Stored data entries
+ + + +
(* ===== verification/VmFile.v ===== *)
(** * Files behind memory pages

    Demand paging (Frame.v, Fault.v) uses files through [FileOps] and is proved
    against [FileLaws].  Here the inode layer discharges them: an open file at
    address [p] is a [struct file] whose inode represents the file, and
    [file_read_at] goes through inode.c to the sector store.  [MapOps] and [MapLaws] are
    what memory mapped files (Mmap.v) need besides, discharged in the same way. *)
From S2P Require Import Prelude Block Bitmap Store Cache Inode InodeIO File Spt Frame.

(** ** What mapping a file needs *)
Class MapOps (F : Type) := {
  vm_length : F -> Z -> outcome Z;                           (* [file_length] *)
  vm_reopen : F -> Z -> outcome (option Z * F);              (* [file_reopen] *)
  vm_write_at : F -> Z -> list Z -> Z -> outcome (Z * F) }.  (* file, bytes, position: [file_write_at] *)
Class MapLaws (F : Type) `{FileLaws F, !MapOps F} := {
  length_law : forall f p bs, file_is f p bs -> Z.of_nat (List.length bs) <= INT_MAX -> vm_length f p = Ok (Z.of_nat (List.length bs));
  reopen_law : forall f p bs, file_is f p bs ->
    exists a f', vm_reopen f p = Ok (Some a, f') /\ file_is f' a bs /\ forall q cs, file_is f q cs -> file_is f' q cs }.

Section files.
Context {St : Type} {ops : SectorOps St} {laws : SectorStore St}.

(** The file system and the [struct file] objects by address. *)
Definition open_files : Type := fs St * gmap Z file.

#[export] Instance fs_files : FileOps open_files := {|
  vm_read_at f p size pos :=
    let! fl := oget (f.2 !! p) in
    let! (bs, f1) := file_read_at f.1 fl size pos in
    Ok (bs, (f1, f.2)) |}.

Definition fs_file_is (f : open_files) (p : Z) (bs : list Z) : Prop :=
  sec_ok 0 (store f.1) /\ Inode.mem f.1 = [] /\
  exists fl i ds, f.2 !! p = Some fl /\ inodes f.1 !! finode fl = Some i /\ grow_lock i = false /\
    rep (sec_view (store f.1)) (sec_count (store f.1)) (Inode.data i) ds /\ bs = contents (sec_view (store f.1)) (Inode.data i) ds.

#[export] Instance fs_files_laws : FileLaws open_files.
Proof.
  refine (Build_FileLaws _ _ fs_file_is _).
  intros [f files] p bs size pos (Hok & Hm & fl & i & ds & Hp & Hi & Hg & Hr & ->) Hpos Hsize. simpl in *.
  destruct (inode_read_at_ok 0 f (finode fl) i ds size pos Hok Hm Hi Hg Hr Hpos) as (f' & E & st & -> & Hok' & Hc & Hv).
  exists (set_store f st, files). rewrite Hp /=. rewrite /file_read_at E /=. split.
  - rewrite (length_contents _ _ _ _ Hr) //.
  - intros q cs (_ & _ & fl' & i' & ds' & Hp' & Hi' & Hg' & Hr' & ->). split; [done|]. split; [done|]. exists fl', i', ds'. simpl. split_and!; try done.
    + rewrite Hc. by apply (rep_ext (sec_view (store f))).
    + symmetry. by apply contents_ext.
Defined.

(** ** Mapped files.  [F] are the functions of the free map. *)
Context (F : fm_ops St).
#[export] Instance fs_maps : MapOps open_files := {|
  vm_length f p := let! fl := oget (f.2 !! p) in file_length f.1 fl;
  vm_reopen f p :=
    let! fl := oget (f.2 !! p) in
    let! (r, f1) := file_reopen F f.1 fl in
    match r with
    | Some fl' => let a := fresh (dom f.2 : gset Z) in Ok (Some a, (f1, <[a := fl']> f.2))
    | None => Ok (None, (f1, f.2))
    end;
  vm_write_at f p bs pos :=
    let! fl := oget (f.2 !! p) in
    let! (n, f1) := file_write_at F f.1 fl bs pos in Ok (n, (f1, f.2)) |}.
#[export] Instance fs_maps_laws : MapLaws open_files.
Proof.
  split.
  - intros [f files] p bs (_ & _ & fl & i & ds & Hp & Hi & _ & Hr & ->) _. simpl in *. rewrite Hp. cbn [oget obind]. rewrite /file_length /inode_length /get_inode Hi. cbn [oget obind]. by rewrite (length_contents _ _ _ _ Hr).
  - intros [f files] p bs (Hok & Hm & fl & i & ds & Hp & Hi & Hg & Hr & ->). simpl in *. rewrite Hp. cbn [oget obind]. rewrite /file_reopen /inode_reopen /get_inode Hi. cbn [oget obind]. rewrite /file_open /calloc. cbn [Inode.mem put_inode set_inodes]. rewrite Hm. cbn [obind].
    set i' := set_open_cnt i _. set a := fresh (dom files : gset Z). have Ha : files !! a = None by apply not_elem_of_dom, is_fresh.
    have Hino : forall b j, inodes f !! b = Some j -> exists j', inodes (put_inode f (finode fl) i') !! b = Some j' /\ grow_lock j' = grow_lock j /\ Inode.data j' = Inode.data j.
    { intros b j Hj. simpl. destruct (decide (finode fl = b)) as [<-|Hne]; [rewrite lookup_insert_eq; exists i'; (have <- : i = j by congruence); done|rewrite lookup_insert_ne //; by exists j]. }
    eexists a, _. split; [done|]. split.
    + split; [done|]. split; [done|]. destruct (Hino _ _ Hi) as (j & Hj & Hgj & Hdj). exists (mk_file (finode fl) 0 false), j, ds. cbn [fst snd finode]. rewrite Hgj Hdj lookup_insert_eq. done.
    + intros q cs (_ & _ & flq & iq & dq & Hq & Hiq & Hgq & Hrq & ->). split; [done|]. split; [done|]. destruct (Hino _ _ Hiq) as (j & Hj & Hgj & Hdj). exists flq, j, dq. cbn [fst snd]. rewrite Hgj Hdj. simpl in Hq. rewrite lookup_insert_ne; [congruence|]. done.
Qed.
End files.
+ + + +
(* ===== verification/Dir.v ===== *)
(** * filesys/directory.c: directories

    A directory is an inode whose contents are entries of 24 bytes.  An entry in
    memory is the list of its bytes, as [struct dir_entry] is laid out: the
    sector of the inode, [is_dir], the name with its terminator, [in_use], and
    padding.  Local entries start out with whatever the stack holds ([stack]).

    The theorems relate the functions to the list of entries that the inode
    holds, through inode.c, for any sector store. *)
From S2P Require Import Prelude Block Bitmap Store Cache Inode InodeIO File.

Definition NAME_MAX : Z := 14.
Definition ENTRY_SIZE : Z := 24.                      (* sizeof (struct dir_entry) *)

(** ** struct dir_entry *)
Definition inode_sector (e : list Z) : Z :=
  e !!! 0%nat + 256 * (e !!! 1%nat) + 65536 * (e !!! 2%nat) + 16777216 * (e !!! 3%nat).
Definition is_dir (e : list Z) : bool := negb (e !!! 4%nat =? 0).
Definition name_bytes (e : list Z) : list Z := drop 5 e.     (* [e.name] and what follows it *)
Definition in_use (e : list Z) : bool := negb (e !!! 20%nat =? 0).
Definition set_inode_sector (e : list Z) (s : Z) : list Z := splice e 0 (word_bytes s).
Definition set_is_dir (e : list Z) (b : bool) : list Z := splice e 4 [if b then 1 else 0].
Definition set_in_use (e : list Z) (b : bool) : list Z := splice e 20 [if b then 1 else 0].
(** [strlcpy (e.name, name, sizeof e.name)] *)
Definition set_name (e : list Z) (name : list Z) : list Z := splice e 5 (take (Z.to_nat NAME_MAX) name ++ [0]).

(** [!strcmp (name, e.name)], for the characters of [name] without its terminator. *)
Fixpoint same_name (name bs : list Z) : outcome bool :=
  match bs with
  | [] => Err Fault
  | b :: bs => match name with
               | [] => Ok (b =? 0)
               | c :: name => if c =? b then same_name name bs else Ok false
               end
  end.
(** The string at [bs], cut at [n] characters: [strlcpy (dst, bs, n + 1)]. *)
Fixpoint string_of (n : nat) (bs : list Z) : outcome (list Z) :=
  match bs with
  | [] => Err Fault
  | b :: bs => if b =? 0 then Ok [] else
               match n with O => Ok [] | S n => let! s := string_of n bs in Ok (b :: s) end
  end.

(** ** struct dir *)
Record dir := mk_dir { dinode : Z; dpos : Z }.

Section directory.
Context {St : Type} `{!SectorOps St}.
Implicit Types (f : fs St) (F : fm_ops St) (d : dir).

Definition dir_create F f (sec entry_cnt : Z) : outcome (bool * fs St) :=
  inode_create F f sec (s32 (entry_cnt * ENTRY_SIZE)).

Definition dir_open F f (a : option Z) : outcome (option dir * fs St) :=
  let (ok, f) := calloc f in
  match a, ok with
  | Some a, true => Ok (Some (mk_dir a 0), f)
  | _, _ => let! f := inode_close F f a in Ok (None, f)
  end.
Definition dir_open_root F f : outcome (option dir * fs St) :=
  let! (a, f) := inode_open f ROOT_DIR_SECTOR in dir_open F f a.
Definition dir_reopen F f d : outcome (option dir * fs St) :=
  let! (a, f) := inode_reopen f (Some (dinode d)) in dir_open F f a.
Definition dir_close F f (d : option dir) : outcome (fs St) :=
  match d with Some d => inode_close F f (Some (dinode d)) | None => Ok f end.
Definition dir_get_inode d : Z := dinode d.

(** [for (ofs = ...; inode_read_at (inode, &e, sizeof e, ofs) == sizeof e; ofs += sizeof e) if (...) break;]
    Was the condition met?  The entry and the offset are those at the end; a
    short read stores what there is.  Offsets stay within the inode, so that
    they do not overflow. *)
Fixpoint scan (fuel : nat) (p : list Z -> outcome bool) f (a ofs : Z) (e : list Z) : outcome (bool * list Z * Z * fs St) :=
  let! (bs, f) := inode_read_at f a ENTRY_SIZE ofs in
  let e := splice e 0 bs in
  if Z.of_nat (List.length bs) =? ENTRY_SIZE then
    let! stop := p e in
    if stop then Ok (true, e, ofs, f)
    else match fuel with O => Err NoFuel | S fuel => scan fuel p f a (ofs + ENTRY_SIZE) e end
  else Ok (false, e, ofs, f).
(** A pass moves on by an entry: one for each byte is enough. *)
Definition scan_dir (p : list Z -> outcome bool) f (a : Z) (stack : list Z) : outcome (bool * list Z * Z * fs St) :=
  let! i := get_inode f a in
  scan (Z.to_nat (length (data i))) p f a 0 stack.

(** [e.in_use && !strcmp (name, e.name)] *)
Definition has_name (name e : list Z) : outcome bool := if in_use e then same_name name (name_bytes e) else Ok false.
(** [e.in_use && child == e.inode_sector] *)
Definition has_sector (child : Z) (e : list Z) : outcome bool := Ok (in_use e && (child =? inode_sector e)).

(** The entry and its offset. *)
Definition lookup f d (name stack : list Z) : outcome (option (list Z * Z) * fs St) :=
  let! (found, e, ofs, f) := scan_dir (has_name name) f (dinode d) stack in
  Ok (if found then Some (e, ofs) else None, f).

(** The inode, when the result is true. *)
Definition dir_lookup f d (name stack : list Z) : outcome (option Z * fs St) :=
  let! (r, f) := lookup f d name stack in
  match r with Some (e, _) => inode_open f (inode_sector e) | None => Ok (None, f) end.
+ + + +
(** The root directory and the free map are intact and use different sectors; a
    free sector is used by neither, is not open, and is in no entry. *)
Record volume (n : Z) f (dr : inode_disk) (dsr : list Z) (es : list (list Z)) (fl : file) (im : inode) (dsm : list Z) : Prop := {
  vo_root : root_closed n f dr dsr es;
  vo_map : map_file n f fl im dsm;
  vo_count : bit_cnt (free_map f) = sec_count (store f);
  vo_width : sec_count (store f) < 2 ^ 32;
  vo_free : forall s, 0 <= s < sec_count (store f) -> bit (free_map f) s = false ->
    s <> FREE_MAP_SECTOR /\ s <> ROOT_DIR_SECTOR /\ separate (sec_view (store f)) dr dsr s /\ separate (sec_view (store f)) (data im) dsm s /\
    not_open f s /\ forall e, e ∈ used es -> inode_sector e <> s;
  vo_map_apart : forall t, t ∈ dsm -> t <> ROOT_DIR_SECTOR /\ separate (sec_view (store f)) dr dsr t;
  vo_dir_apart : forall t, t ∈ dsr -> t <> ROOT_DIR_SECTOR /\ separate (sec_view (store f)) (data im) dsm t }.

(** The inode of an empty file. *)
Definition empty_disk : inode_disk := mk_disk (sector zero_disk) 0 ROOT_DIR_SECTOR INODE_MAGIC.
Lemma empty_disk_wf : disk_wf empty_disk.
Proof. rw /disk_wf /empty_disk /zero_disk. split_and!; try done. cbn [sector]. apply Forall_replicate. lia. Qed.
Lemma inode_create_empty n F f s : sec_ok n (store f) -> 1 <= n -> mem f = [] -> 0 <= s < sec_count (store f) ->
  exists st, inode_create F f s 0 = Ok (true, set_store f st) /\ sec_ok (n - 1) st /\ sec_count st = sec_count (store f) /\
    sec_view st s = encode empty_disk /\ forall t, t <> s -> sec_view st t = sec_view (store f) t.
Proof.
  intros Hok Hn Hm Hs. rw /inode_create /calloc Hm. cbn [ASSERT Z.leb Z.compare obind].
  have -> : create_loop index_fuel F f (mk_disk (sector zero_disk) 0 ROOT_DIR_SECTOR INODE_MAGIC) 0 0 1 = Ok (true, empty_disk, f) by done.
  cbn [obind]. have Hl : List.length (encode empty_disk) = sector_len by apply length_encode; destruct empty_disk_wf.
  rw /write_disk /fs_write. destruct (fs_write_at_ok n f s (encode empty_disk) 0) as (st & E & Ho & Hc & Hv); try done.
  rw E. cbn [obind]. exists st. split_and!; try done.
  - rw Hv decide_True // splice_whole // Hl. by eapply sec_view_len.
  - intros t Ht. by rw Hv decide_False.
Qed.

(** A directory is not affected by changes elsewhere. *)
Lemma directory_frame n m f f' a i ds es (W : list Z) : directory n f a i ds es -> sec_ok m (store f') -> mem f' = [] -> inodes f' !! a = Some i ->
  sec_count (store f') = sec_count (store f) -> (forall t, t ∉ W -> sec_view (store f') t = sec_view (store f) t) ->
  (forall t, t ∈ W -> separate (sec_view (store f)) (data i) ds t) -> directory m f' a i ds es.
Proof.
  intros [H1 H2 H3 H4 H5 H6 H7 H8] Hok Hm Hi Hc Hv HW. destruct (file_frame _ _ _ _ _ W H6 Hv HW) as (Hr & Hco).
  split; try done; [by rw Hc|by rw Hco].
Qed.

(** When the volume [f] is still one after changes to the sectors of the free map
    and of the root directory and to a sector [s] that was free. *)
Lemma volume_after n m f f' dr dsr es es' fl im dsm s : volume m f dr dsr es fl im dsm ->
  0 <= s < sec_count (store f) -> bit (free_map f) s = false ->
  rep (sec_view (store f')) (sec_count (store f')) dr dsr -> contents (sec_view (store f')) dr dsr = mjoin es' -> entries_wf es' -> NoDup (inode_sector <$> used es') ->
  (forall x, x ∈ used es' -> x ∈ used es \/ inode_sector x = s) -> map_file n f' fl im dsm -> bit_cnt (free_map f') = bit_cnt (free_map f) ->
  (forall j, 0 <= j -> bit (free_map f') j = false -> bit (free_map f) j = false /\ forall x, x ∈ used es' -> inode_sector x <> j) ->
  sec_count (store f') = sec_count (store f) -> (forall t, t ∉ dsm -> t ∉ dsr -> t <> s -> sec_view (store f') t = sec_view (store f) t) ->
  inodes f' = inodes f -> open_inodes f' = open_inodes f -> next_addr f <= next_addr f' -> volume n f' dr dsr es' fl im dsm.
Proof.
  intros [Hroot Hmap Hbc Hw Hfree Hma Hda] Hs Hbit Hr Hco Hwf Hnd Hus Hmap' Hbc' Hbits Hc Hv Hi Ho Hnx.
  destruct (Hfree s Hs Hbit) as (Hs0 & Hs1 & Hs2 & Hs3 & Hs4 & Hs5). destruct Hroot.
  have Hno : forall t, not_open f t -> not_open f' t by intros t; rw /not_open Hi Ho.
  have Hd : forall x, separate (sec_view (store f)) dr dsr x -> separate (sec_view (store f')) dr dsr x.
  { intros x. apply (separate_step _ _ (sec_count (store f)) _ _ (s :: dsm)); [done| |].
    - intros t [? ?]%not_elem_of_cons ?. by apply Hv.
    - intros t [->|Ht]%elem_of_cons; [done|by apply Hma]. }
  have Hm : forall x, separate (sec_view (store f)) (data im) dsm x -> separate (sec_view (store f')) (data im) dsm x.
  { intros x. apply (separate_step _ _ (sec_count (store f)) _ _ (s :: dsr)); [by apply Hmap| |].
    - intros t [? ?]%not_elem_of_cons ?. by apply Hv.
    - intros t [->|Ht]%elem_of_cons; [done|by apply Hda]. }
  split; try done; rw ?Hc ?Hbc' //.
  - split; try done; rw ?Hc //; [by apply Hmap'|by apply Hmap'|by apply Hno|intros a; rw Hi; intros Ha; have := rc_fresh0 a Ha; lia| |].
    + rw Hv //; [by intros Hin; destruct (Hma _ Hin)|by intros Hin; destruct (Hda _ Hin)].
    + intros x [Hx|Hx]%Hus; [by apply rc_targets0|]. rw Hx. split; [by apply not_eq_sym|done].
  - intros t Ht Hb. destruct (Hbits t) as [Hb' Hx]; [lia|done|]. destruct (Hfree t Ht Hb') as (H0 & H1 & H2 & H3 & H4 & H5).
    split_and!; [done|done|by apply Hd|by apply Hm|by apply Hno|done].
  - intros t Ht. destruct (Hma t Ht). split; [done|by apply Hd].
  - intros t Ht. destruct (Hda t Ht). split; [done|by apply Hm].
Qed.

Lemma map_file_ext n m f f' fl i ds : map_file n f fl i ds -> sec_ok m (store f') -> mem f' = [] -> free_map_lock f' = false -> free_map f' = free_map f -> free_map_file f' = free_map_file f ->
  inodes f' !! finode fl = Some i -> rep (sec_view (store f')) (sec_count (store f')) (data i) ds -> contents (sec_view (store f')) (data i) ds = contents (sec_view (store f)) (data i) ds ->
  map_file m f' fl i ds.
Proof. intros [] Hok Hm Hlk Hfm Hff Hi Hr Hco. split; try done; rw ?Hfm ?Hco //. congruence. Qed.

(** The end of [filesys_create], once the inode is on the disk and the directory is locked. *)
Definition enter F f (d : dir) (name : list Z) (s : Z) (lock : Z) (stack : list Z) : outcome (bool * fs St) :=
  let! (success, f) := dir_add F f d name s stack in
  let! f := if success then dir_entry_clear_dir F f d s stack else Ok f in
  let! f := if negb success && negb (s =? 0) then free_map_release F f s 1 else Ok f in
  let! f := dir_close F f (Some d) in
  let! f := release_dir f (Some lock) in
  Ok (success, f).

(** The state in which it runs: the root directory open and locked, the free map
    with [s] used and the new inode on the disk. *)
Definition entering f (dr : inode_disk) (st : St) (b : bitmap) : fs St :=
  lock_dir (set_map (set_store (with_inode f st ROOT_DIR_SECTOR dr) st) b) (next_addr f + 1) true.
+ + + +
■ WORK INSTRUCTION:
Out of the data above, set down the lines from the one with "and of the root" to the one with "destruct (Hfree s", both included, exactly as written and with no additions.

■ EXERCISE SOLUTION:
    and of the root directory and to a sector [s] that was free. *)
Lemma volume_after n m f f' dr dsr es es' fl im dsm s : volume m f dr dsr es fl im dsm ->
  0 <= s < sec_count (store f) -> bit (free_map f) s = false ->
  rep (sec_view (store f')) (sec_count (store f')) dr dsr -> contents (sec_view (store f')) dr dsr = mjoin es' -> entries_wf es' -> NoDup (inode_sector <$> used es') ->
  (forall x, x ∈ used es' -> x ∈ used es \/ inode_sector x = s) -> map_file n f' fl im dsm -> bit_cnt (free_map f') = bit_cnt (free_map f) ->
  (forall j, 0 <= j -> bit (free_map f') j = false -> bit (free_map f) j = false /\ forall x, x ∈ used es' -> inode_sector x <> j) ->
  sec_count (store f') = sec_count (store f) -> (forall t, t ∉ dsm -> t ∉ dsr -> t <> s -> sec_view (store f') t = sec_view (store f) t) ->
  inodes f' = inodes f -> open_inodes f' = open_inodes f -> next_addr f <= next_addr f' -> volume n f' dr dsr es' fl im dsm.
Proof.
  intros [Hroot Hmap Hbc Hw Hfree Hma Hda] Hs Hbit Hr Hco Hwf Hnd Hus Hmap' Hbc' Hbits Hc Hv Hi Ho Hnx.
  destruct (Hfree s Hs Hbit) as (Hs0 & Hs1 & Hs2 & Hs3 & Hs4 & Hs5). destruct Hroot.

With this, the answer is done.